The UK economy is on track to contract by 0.4% next year, as inflation remains high and businesses halt investment, with grim implications for long-term growth, the Confederation of Business Industry forecast on Monday. “Britain is in stagflation, with skyrocketing inflation, negative growth, falling productivity and business investment. Companies see potential opportunities for growth, but… headwinds are causing them to stop investing in 2023,” said CBI CEO Tony Danker.
The CBI forecast marks a sharp downgrade from its last forecast in June, when it predicted 1.0% growth by 2023, and it does not expect gross domestic product (GDP) to return to its pre-COVID level until mid-2024.

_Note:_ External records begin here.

(** The rollback: the state is consistent again, with the slot and the index
    free, no link of the veth and no rule of it that was not there before. *)
Lemma net_fail_inv i l1 c0 l2 m nat0 k0 c s :
  claimed i l1 c0 l2 m nat0 k0 c s -> partial_rules i k0 c (st_k s) ->
  let s' := net_fail system (length l1) i s in
  st_inv s' /\ g_nets (st_d s') = l1 ++ slot_free c :: l2 /\
  (forall j, idx_ok j -> netmap_test (g_netmap (st_d s')) j = netmap_test m j) /\
  (i ∉ lk (st_k s')) /\ lframe i k0 (st_k s') /\
  (rules_of (Some i) (fw (st_k s')) `sublist_of` rules_of (Some i) (fw k0)).
Proof.
  intros Hcl (Hs & b & left & Hb & Hleft & Hc) s'. pose proof (claimed_left _ _ _ _ _ _ _ _ _ Hcl) as Hbo. pose proof (claimed_unused _ _ _ _ _ _ _ _ _ Hcl) as Hun.
  destruct Hcl as [Hi0 Hp Hi Hfree Hm Hn Hsl Hf Hg Hnat].
  pose proof (ni_map _ _ _ _ Hi0) as Hmok.
  assert (Hl : default [] (ns_eg <$> g_nets (st_d s) !! length l1) = ns_eg c)
    by (rewrite Hn, list_lookup_middle by done; done).
  assert (Htest : forall j, idx_ok j ->
    netmap_test (netmap_clear (g_netmap (st_d s)) i) j = netmap_test m j).
  { intros j Hj. rewrite Hm, netmap_test_clear by (auto using netmap_set_ok).
    rewrite netmap_test_set by done. destruct (Z.eqb_spec i j) as [<-|]; [done|]. done. }
  subst s'. unfold net_fail, st_inv. cbv zeta. rewrite Hl.
  cbn [st_d st_k set_slot set_map g_netmap g_nets g_nat_on].
  rewrite Hn, alter_middle.
  destruct (teardown_spec i (ns_eg c) (b ++ left) (st_k s) Hi Hs Hc Hg) as (T1 & T2 & T3 & T4).
  set (k' := run system (LinkDel i) _) in *.
  assert (rules_of (Some i) (fw k') `sublist_of` rules_of (Some i) (fw k0)) as Hsub.
  { rewrite T1. etrans; [by apply base_dropped_app|done]. }
  split_and!; [|done|done|done|by etrans|done].
  eapply (inv_slot i); [exact Hi0| |done| | | |done|done|].
  - right. done.
  - rewrite Hm. by apply netmap_clear_ok, netmap_set_ok.
  - intros j Hj _. by apply Htest.
  - by etrans.
  - right. split_and!; [done|by rewrite Htest|by eapply base_only_sub|].
    intros Hoff. rewrite (ni_off _ _ _ _ Hi0) in Hsub; [by apply sublist_nil_r in Hsub|].
    destruct nat0; [|done]. by rewrite Hnat in Hoff.
Qed.

(** The claim itself. *)
Lemma claim_slot s n i :
  st_inv s -> slot_find (g_nets (st_d s)) = Some n ->
  netmap_find (Z.to_nat 16384) (g_netmap (st_d s)) 0 = Some i ->
  exists l1 c0 l2, g_nets (st_d s) = l1 ++ c0 :: l2 /\ n = length l1 /\
  claimed i l1 c0 l2 (g_netmap (st_d s)) (g_nat_on (st_d s)) (st_k s) (slot_claim i c0)
    (NetSt (set_slot n (slot_claim i) (set_map (netmap_set (g_netmap (st_d s)) i) (st_d s)))
       (st_f s) (st_k s)).
Proof.
  intros Hi Hs Hm. apply slot_find_spec in Hs as (c0 & Hl & Hp).
  apply netmap_find_spec in Hm as (Hr & Ht & _).
  assert (idx_ok i) as Hidx by lia.
  apply list_elem_of_split_length in Hl as (l1 & l2 & El & ->).
  exists l1, c0, l2. split_and!; [done|done|].
  unfold st_inv in Hi. rewrite El in Hi.
  split; cbn [st_d st_k set_slot set_map g_netmap g_nets g_nat_on]; auto.
  - by rewrite El, alter_middle.
  - done.
  - apply Hi.
Qed.

Lemma claimed_kernel i l1 c0 l2 m nat0 k0 c s k' :
  claimed i l1 c0 l2 m nat0 k0 c s -> lframe i (st_k s) k' -> segregated (fw k') ->
  claimed i l1 c0 l2 m nat0 k0 c (NetSt (st_d s) (st_f s) k').
Proof. intros [] Hf Hg. split; auto. by etrans. Qed.

Lemma claimed_slot i l1 c0 l2 m nat0 k0 c s (f : netslot -> netslot) :
  claimed i l1 c0 l2 m nat0 k0 c s -> ns_idx (f c) = i ->
  claimed i l1 c0 l2 m nat0 k0 (f c)
    (NetSt (set_slot (length l1) f (st_d s)) (st_f s) (st_k s)).
Proof. intros [] Hf. split; auto. cbn. by rewrite cm_nets0, alter_middle. Qed.

Lemma no_veth_rules l : (forall i, rules_of (Some i) l = []) -> Forall (fun r => rule_if r = None) l.
Proof.
  intros H0. apply Forall_forall. intros r Hr. destruct (rule_if r) as [j|] eqn:Ej; [|done].
  exfalso. eapply (elem_of_nil r). rewrite <- (H0 j). by apply list_elem_of_filter.
Qed.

Britain was hit hard by the rise in natural gas prices that followed Russia‘s invasion of Ukraine.as well as an incomplete labor market recovery after the COVID-19 pandemic and persistently weak investment and productivity.
Unemployment will also increase and will be at a maximum of 5.0% in late 2023 and early 2024, Compared to the current 3.4%, there is an important difference, said the CBI. UK inflation hit a 41-year high of 11.1% in October, slashing consumer demand, and the CBI predicts it will fall slowly, averaging 6.7% next year and 2, 9% in 2024.
The CBI’s GDP forecast is less bleak than that of the UK government’s Office for Budget Responsibility, which last month forecast a 1.4% decline by 2023. But the CBI forecast is in line with the Organization for Economic Cooperative and Development (OECD), which expects Britain to be Europe‘s weakest performing economy after Russia next year.
The CBI asked the government to make the work visa system more flexible post-Brexit Britain, end what it sees as an effective ban on building wind turbines on land and give greater tax incentives for investment. “We will see a lost decade of growth if action is not taken. GDP is a simple multiplier of two factors: people and their productivity. But we don’t have the people we need, nor the productivity,” Danker said.